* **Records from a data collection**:

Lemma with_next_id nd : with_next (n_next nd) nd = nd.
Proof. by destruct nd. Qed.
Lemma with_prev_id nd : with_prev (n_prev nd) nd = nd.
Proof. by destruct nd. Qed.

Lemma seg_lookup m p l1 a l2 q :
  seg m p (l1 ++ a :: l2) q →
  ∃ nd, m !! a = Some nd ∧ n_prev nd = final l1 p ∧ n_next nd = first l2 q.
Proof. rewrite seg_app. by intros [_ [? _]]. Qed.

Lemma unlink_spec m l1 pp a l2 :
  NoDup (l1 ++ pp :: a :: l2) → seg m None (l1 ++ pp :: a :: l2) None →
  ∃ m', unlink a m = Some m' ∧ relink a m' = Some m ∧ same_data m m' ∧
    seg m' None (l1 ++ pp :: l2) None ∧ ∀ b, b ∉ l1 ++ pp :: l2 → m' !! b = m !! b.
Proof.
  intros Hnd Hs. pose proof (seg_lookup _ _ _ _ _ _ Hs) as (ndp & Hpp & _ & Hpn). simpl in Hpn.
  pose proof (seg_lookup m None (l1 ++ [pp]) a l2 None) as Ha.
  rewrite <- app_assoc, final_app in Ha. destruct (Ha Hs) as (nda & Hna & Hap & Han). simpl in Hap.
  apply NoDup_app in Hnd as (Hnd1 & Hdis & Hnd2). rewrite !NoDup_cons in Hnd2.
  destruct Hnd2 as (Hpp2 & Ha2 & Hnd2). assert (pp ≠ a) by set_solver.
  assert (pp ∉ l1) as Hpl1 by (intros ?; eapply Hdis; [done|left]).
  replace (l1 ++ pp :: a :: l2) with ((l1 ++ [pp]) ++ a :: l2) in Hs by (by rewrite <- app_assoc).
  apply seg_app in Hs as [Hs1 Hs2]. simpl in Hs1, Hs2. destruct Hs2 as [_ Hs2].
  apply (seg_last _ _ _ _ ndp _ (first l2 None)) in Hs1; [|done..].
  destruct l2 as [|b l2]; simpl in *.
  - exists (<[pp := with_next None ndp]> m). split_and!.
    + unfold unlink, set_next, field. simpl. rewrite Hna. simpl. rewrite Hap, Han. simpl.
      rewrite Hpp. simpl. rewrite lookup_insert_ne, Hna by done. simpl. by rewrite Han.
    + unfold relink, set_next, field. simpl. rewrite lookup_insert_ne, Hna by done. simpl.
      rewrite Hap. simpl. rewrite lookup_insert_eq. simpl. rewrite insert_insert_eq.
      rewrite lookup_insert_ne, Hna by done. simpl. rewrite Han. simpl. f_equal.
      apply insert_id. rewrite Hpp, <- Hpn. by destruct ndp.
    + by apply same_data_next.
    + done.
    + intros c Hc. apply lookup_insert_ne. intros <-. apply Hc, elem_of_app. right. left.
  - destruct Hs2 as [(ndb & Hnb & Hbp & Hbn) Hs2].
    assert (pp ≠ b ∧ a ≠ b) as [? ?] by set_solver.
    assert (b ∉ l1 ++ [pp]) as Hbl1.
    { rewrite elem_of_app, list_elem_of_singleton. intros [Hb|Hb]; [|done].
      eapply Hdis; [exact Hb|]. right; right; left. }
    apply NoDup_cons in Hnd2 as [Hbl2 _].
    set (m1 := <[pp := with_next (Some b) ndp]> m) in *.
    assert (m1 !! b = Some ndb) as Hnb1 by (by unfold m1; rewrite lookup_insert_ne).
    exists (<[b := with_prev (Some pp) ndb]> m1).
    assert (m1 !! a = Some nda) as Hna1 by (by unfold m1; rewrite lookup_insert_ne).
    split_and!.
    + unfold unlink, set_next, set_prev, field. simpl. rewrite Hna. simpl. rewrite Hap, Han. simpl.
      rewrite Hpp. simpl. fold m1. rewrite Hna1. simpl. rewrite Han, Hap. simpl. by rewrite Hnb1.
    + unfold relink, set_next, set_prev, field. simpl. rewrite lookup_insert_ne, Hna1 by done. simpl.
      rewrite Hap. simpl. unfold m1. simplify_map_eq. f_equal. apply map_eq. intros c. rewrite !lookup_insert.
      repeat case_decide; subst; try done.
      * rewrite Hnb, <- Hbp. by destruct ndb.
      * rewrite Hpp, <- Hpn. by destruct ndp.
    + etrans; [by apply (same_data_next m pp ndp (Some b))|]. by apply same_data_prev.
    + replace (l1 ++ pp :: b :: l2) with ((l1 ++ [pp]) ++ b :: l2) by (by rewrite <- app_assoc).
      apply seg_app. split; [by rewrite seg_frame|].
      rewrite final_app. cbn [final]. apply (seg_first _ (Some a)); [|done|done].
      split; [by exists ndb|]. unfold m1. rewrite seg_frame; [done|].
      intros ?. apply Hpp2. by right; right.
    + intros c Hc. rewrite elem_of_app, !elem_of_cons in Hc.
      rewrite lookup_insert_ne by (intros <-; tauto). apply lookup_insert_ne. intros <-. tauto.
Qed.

* **What to produce**:
Reproduce the data above in full, with no line missing.

* **Result below**:
Lemma with_next_id nd : with_next (n_next nd) nd = nd.
Proof. by destruct nd. Qed.
Lemma with_prev_id nd : with_prev (n_prev nd) nd = nd.
Proof. by destruct nd. Qed.

Lemma seg_lookup m p l1 a l2 q :
  seg m p (l1 ++ a :: l2) q →
  ∃ nd, m !! a = Some nd ∧ n_prev nd = final l1 p ∧ n_next nd = first l2 q.
Proof. rewrite seg_app. by intros [_ [? _]]. Qed.

Lemma unlink_spec m l1 pp a l2 :
  NoDup (l1 ++ pp :: a :: l2) → seg m None (l1 ++ pp :: a :: l2) None →
  ∃ m', unlink a m = Some m' ∧ relink a m' = Some m ∧ same_data m m' ∧
    seg m' None (l1 ++ pp :: l2) None ∧ ∀ b, b ∉ l1 ++ pp :: l2 → m' !! b = m !! b.
Proof.
  intros Hnd Hs. pose proof (seg_lookup _ _ _ _ _ _ Hs) as (ndp & Hpp & _ & Hpn). simpl in Hpn.
  pose proof (seg_lookup m None (l1 ++ [pp]) a l2 None) as Ha.
  rewrite <- app_assoc, final_app in Ha. destruct (Ha Hs) as (nda & Hna & Hap & Han). simpl in Hap.
  apply NoDup_app in Hnd as (Hnd1 & Hdis & Hnd2). rewrite !NoDup_cons in Hnd2.
  destruct Hnd2 as (Hpp2 & Ha2 & Hnd2). assert (pp ≠ a) by set_solver.
  assert (pp ∉ l1) as Hpl1 by (intros ?; eapply Hdis; [done|left]).
  replace (l1 ++ pp :: a :: l2) with ((l1 ++ [pp]) ++ a :: l2) in Hs by (by rewrite <- app_assoc).
  apply seg_app in Hs as [Hs1 Hs2]. simpl in Hs1, Hs2. destruct Hs2 as [_ Hs2].
  apply (seg_last _ _ _ _ ndp _ (first l2 None)) in Hs1; [|done..].
  destruct l2 as [|b l2]; simpl in *.
  - exists (<[pp := with_next None ndp]> m). split_and!.
    + unfold unlink, set_next, field. simpl. rewrite Hna. simpl. rewrite Hap, Han. simpl.
      rewrite Hpp. simpl. rewrite lookup_insert_ne, Hna by done. simpl. by rewrite Han.
    + unfold relink, set_next, field. simpl. rewrite lookup_insert_ne, Hna by done. simpl.
      rewrite Hap. simpl. rewrite lookup_insert_eq. simpl. rewrite insert_insert_eq.
      rewrite lookup_insert_ne, Hna by done. simpl. rewrite Han. simpl. f_equal.
      apply insert_id. rewrite Hpp, <- Hpn. by destruct ndp.
    + by apply same_data_next.
    + done.
    + intros c Hc. apply lookup_insert_ne. intros <-. apply Hc, elem_of_app. right. left.
  - destruct Hs2 as [(ndb & Hnb & Hbp & Hbn) Hs2].
    assert (pp ≠ b ∧ a ≠ b) as [? ?] by set_solver.
    assert (b ∉ l1 ++ [pp]) as Hbl1.
    { rewrite elem_of_app, list_elem_of_singleton. intros [Hb|Hb]; [|done].
      eapply Hdis; [exact Hb|]. right; right; left. }
    apply NoDup_cons in Hnd2 as [Hbl2 _].
    set (m1 := <[pp := with_next (Some b) ndp]> m) in *.
    assert (m1 !! b = Some ndb) as Hnb1 by (by unfold m1; rewrite lookup_insert_ne).
    exists (<[b := with_prev (Some pp) ndb]> m1).
    assert (m1 !! a = Some nda) as Hna1 by (by unfold m1; rewrite lookup_insert_ne).
    split_and!.
    + unfold unlink, set_next, set_prev, field. simpl. rewrite Hna. simpl. rewrite Hap, Han. simpl.
      rewrite Hpp. simpl. fold m1. rewrite Hna1. simpl. rewrite Han, Hap. simpl. by rewrite Hnb1.
    + unfold relink, set_next, set_prev, field. simpl. rewrite lookup_insert_ne, Hna1 by done. simpl.
      rewrite Hap. simpl. unfold m1. simplify_map_eq. f_equal. apply map_eq. intros c. rewrite !lookup_insert.
      repeat case_decide; subst; try done.
      * rewrite Hnb, <- Hbp. by destruct ndb.
      * rewrite Hpp, <- Hpn. by destruct ndp.
    + etrans; [by apply (same_data_next m pp ndp (Some b))|]. by apply same_data_prev.
    + replace (l1 ++ pp :: b :: l2) with ((l1 ++ [pp]) ++ b :: l2) by (by rewrite <- app_assoc).
      apply seg_app. split; [by rewrite seg_frame|].
      rewrite final_app. cbn [final]. apply (seg_first _ (Some a)); [|done|done].
      split; [by exists ndb|]. unfold m1. rewrite seg_frame; [done|].
      intros ?. apply Hpp2. by right; right.
    + intros c Hc. rewrite elem_of_app, !elem_of_cons in Hc.
      rewrite lookup_insert_ne by (intros <-; tauto). apply lookup_insert_ne. intros <-. tauto.
Qed.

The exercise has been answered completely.